There is also extremism on the Israeli side. The senior rabbi in Safed called for the children of the yeshiva terrorist to be hanged from a tree. “It’s time to call a spade a spade name: Revenge, revenge, revenge. We mustn’t forget,” he said. Also, B’Tslelem,, the Israeli human rights organisation, published a report that the IDF had murdered four Palestinian activists in cold blood in Bethlehem.


There were heightened fears in Israel recently about an imminent war with Syria. But following this both sides made it quite clear that they have no intention of attacking each other. There are reports of numerous messages sent by Olmert to President Assad of Syria, but it appears that leading people in Syria reject any contact with Israel. The Americans also oppose peace talks between the two countries.  Ehud Barak, Israeli Defence Minister, said: “Syria is a weak country with many problems, but under certain conditions Israel will be willing to open the door to it. Israel considers negotiations with Syria and removing Syria from the circle of extremists as central to its policy.”

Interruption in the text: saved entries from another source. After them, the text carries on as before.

(** What a successful preparation has done. *)
Lemma prepare_copy_ok (s : State) (book : BookRow) (email uuid : string) (out : bytes) :
  prepare_copy' s book email uuid = Ok out ->
  exists src doc,
    uploads s !! book_pdf_path book = Some src /\
    PDFDocument_load src = Some doc /\
    out = PDFDocument_save'
            (mkDoc (stamped_page Helvetica (watermark_text email (book_title book) uuid)
                      <$> doc_pages doc)
                   (doc_fonts doc ++ [Helvetica])).
Proof.
  unfold prepare_copy, readFile.
  destruct (uploads s !! book_pdf_path book) as [src|]; simpl; [|discriminate].
  destruct (PDFDocument_load src) as [doc|] eqn:Hload; simpl; [|discriminate].
  unfold getPages. simpl.
  destruct (mapM _ (doc_pages doc)) as [pages|] eqn:Hpages; simpl; [|discriminate].
  intros [= <-]. apply stamp_pages_ok in Hpages as ->.
  exists src, doc. auto.
Qed.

Another factor causing concern in the Middle East is the prospect of regime-change in Egypt. President Mubarak is almost 80 so change must happen soon. Egypt has excluded the extreme Islamist Muslim Brotherhood from the political process but in 2005 many of their candidates stood as independents and won 88 out of 454 parliamentary seats.  If Egypt changed its approach to issues like Hamas this could cause worrying changes in the region.

PRAYER TOPICS 1.       For the continuation of Arab desires for peace between Israel and the Palestinians.  2.       For the success of the Israeli-Palestinian peace talks.  3.       For the curtailment of violence and the frustration of extremism.  4.       For peace talks between Israeland Syria.        5.   For stability in Egypt.